Depuis plusieurs années le Mali traverse une crise multidimensionnelle dont la déflagration de 2011 est une des conséquences. La crise est politique avec une perte de repères quant aux valeurs démocratiques, elle est économique avec l’injustice dans la répartition des richesses, le chômage de masse, des difficultés à saisir les enjeux de la mondialisation, et elle est culturelle avec une forme d’abandon de nos mœurs, et ce que je peux appeler une « novculture » mélange de nos us et coutumes et des influences externes.

Sur les causes et les conséquences, beaucoup de choses ont été écrites, beaucoup de thèses ont circulé, des solutions génériques connues de tous sont proposées, sans que cela n’ait le moindre impact sur le quotidien de la population.

Combien d’écrits, de colloques, d’ateliers, de conférences sur le thème de la corruption, de la bonne gouvernance nous faut-il pour intégrer les méfaits des mauvaises pratiques ?  Combien d’ONG, d’associations travaillent aujourd’hui sur divers sujets sans réellement pouvoir présenter des résultats probants ?

Ces ateliers, programmes, visant  le plus souvent à éveiller les consciences, échouent dans leurs missions dans la mesure où s’est développé  une méfiance envers la  société civile, qui a perdu de vue la défense des plus faibles et la lutte pour la justice, deux thèmes qui constituaient la colonne vertébrale de son action jadis.

Un des aspects du problème est mental, dans la mesure où sur ces vingt dernières années s’est développé au sein de la population, d’abord un sentiment d’impuissance face aux grands problèmes que rencontrait le pays, l’impression que tout dépendait de l’élite « bourgeoise et/ou intellectuelle ». Ces deux sentiments ont abouti à l’émergence de la « communauté de l’impuissance, de l’abandon et de la défaite », qui considère, que quoiqu’elle fasse, aucune action ne pourra changer la destinée du pays. Au fond, l’ascenseur social, l’émergence, la lutte contre la pauvreté, contre la corruption, sont des combats qui ont été abandonnés par la communauté, laissés entre les mains d’une minorité, dont ce n’est pas la priorité.

L’Homme providentiel n’existe pas, et il appartient justement à cet ensemble démoralisé, défaitiste, fataliste de conduire les combats les plus durs pour l’amélioration de ses conditions vies. On l’a vu récemment avec la multiplication des grèves dans la fonction publique, loin des polémiques ces mouvements avaient pour but de changer la vie d’une catégorie déterminée.

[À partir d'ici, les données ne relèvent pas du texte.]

(** C9. [N] goroutines each call [Register] with one group on a new
    registry, their statements interleaved by any schedule. At every moment
    at most one call is between [Lock] and [Unlock], where [g.groups] is
    read and written, and while one is the lock is held and [Bind] does not
    start. As long as a call has not returned some call can move, and at
    most [4 * N] statements are run in all, so the calls cannot get stuck.
    Once all calls have returned, the lock is free and the registry holds
    the [N] groups, each once, in some order; [Bind] then runs its loop
    over exactly these [N] groups, and binds all of them when each
    succeeds. *)
Theorem concurrent_Register_then_Bind (bs : list Binder)
    (schedule : list nat) (router_ : Router) (bind : Bind) (w : W) :
  let s := run_schedule schedule (spawn NewGroups ((λ b, [b]) <$> bs)) in
  (∀ i j ci cj,
     calls s !! i = Some ci → calls s !! j = Some cj →
     in_critical_section ci = true → in_critical_section cj = true →
     i = j)
  ∧ (∀ i ci,
       calls s !! i = Some ci → in_critical_section ci = true →
       held (mu (shared s)) = true
       ∧ Groups_Bind (shared s) router_ bind w = None)
  ∧ (¬ all_returned s →
     ∃ k, total_left (schedule_step k s) < total_left s)
  ∧ total_left s ≤ 4 * length bs
  ∧ (∃ rest, all_returned (run_schedule rest s))
  ∧ (all_returned s →
     held (mu (shared s)) = false
     ∧ groups (shared s) ≡ₚ bs
     ∧ length (groups (shared s)) = length bs
     ∧ Groups_Bind (shared s) router_ bind w
       = Some (fst (Groups_Bind_range (groups (shared s)) router_ bind w),
               shared s,
               snd (Groups_Bind_range (groups (shared s)) router_ bind w))
     ∧ ∀ w', bound_in_order router_ bind (groups (shared s)) w w' →
             Groups_Bind (shared s) router_ bind w
             = Some (None, shared s, w')).
Proof.
  intros s.
  assert (Hinv : Register_invariant NewGroups s).
  { apply Register_invariant_run, Register_invariant_spawn. reflexivity. }
  assert (Hleft : total_left s ≤ 4 * length bs).
  { subst s. etrans; [apply total_left_run|].
    by rewrite total_left_spawn, length_fmap. }
  split; [intros i j ci cj; by apply (at_most_one_inside NewGroups)|].
  split.
  { intros i ci Hi Hci.
    pose proof (inside_holds_lock NewGroups s i ci Hinv Hi Hci) as Hheld.
    split; [done|]. unfold Groups_Bind, Mutex_Lock. by rewrite Hheld. }
  split; [by apply (Register_progress NewGroups)|].
  split; [done|].
  split; [by apply (Register_can_finish NewGroups (total_left s))|].
  intros Hall.
  destruct (all_returned_result NewGroups s Hinv Hall)
    as (Hfree & appended & Hgroups & Happended).
  cbn in Hgroups.
  assert (Hperm : groups (shared s) ≡ₚ bs).
  { rewrite Hgroups, Happended. subst s.
    by rewrite run_schedule_arguments, spawn_arguments, mjoin_singletons. }
  split; [done|]. split; [done|]. split; [by rewrite Hperm|].
  rewrite Groups_Bind_free by done. split; [done|].
  intros w' Hbound. rewrite <- (app_nil_r (groups (shared s))).
  by rewrite (Groups_Bind_range_bound _ [] router_ bind w w' Hbound).
Qed.
(** * noro-crypto: the dashboards' data-transformation layer

    A shallow embedding of the pure helpers of the two dashboards
    ([src/lib/coingecko.ts], the crypto page and [src/app/nasa/page.tsx])
    and the properties the specification states about them.

    Numbers.  A JavaScript [number] is modelled by [num]: a rational, the two
    infinities or NaN.  Arithmetic on finite values is exact (IEEE rounding
    error is abstracted away and zero is unsigned); division by zero, the
    infinities and NaN behave as in ECMAScript.  Numeric payload fields
    decoded from JSON are finite, hence rationals ([Q]); counters that the
    code only increments are naturals.

    Double precision.  A fact proved over [num] is a fact of the code where
    rounding and overflow cannot change it: the structure of the results,
    counts, comparisons, the formulas themselves, bounds that rounding
    preserves.  Where they can change it, the code is read a second time over
    IEEE 754 binary64 (module [F64]), and the fact is settled there.

    Built-ins of the host that the helpers call (the date formatter,
    [Number], [localeCompare]) are parameters of the functions that use
    them. *)

From Stdlib Require Import QArith Qround Lqa ZArith Lia List Bool Arith.
From Stdlib Require Import String Ascii Permutation Sorted SpecFloat.
Import ListNotations.

Set Implicit Arguments.

(* ================================================================== *)
(** * ECMAScript numbers and built-ins used by the sources *)
(* ================================================================== *)

Module JS.

Local Open Scope Q_scope.

Inductive num : Type :=
| Num (q : Q)
| Infinity
| NegInfinity
| NaN.

Definition of_Z (z : Z) : num := Num (inject_Z z).
Definition of_nat (n : nat) : num := of_Z (Z.of_nat n).

Definition Qltb (a b : Q) : bool := negb (Qle_bool b a).


Definition finite (x : num) : Prop :=
  match x with Num _ => True | _ => False end.

(** ToBoolean on a number: false for 0 and NaN. *)
Definition truthy (x : num) : bool :=
  match x with
  | Num q => negb (Qeq_bool q 0)
  | NaN => false
  | _ => true
  end.

(** [x || y] on numbers. *)
Definition or_else (x y : num) : num := if truthy x then x else y.

(** [x ?? y] where null is [None]. *)
Definition nullish (A : Type) (x : option A) (y : A) : A :=
  match x with Some v => v | None => y end.

Definition neg (x : num) : num :=
  match x with
  | Num q => Num (- q)
  | Infinity => NegInfinity
  | NegInfinity => Infinity
  | NaN => NaN
  end.

Definition add (x y : num) : num :=
  match x, y with
  | Num a, Num b => Num (a + b)
  | NaN, _ | _, NaN => NaN
  | Infinity, NegInfinity | NegInfinity, Infinity => NaN
  | Infinity, _ | _, Infinity => Infinity
  | NegInfinity, _ | _, NegInfinity => NegInfinity
  end.

Definition sub (x y : num) : num := add x (neg y).
(** What a [throw], or a rejected promise, carries. [RPCError] is the class
    exported by the RPC service; [error instanceof RPCError] holds for it
    alone. *)
Inductive jserror : Type :=
  | TypeError
  | RPCError (data : jsval)
  | OtherError (name : string).

Definition instanceof_RPCError (e : jserror) : bool :=
  match e with RPCError _ => true | _ => false end.

(** Completion of an evaluation: a value, or an abrupt completion. *)
Inductive completion (A : Type) : Type :=
  | Normal (a : A)
  | Abrupt (e : jserror).
Arguments Normal {A} a.
Arguments Abrupt {A} e.

(** State of a promise once it has settled. *)
Inductive promise : Type :=
  | Fulfilled (v : jsval)
  | Rejected (e : jserror).

Fixpoint lookup_field (k : string) (fs : list (string * jsval)) : jsval :=
  match fs with
  | [] => JUndefined
  | (k', v) :: fs' => if String.eqb k' k then v else lookup_field k fs'
  end.

Fixpoint has_field (k : string) (fs : list (string * jsval)) : bool :=
  match fs with
  | [] => false
  | (k', _) :: fs' => String.eqb k' k || has_field k fs'
  end.

(** [v.k]: reading a property of [undefined] or [null] throws; a missing
    property, or any property of a primitive that is asked for here, reads
    as [undefined]. *)
Definition get_prop (v : jsval) (k : string) : completion jsval :=
  match v with
  | JUndefined | JNull => Abrupt TypeError
  | JObj fs => Normal (lookup_field k fs)
  | JBool _ | JNum _ | JStr _ => Normal JUndefined
  end.

(** Does the object [v] carry an own property [k]? *)
Definition has_prop (v : jsval) (k : string) : bool :=
  match v with
  | JObj fs => has_field k fs
  | _ => false
  end.

(** ToBoolean. *)
Definition truthy (v : jsval) : bool :=
  match v with
  | JUndefined | JNull => false
  | JBool b => b
  | JNum n => negb (Z.eqb n 0)
  | JStr s => negb (String.eqb s EmptyString)
  | JObj _ => true
  end.

Definition nullish (v : jsval) : bool :=
  match v with
  | JUndefined | JNull => true
  | _ => false
  end.

(** [v === 'lit'] for a string literal. *)
Definition strict_eq_str (v : jsval) (lit : string) : bool :=
  match v with
  | JStr s => String.eqb s lit
  | _ => false
  end.

(** The acknowledgment pairs handed back to the widget. *)
Definition FAILURE_ack : jsval :=
  JObj [("status", JStr "FAILURE"); ("statusText", JStr "Failure")].
Definition SUCCESS_ack : jsval :=
  JObj [("status", JStr "SUCCESS"); ("statusText", JStr "Successful")].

Cet abandon de la chose publique entre les mains, d’un petit nombre est une des causes de la crise multidimensionnelle au Mali. Le citoyen lambda a l’obligation de se mêler de la politique économique, de la politique sécuritaire, de la justice, de l’électrification etc…car c’est lui qui donne mandat au pouvoir. C’est ce rapport au pouvoir qui a été abandonné.

Le Mali est un grand pays, pas uniquement par sa superficie, mais également par sa culture, par son histoire, par ses atouts économiques et par ses érudits. Le pays n’est pas à la place où il doit être, là où il devrait rayonner il est devenu la risée du monde, là où il devait triompher il s’est couché.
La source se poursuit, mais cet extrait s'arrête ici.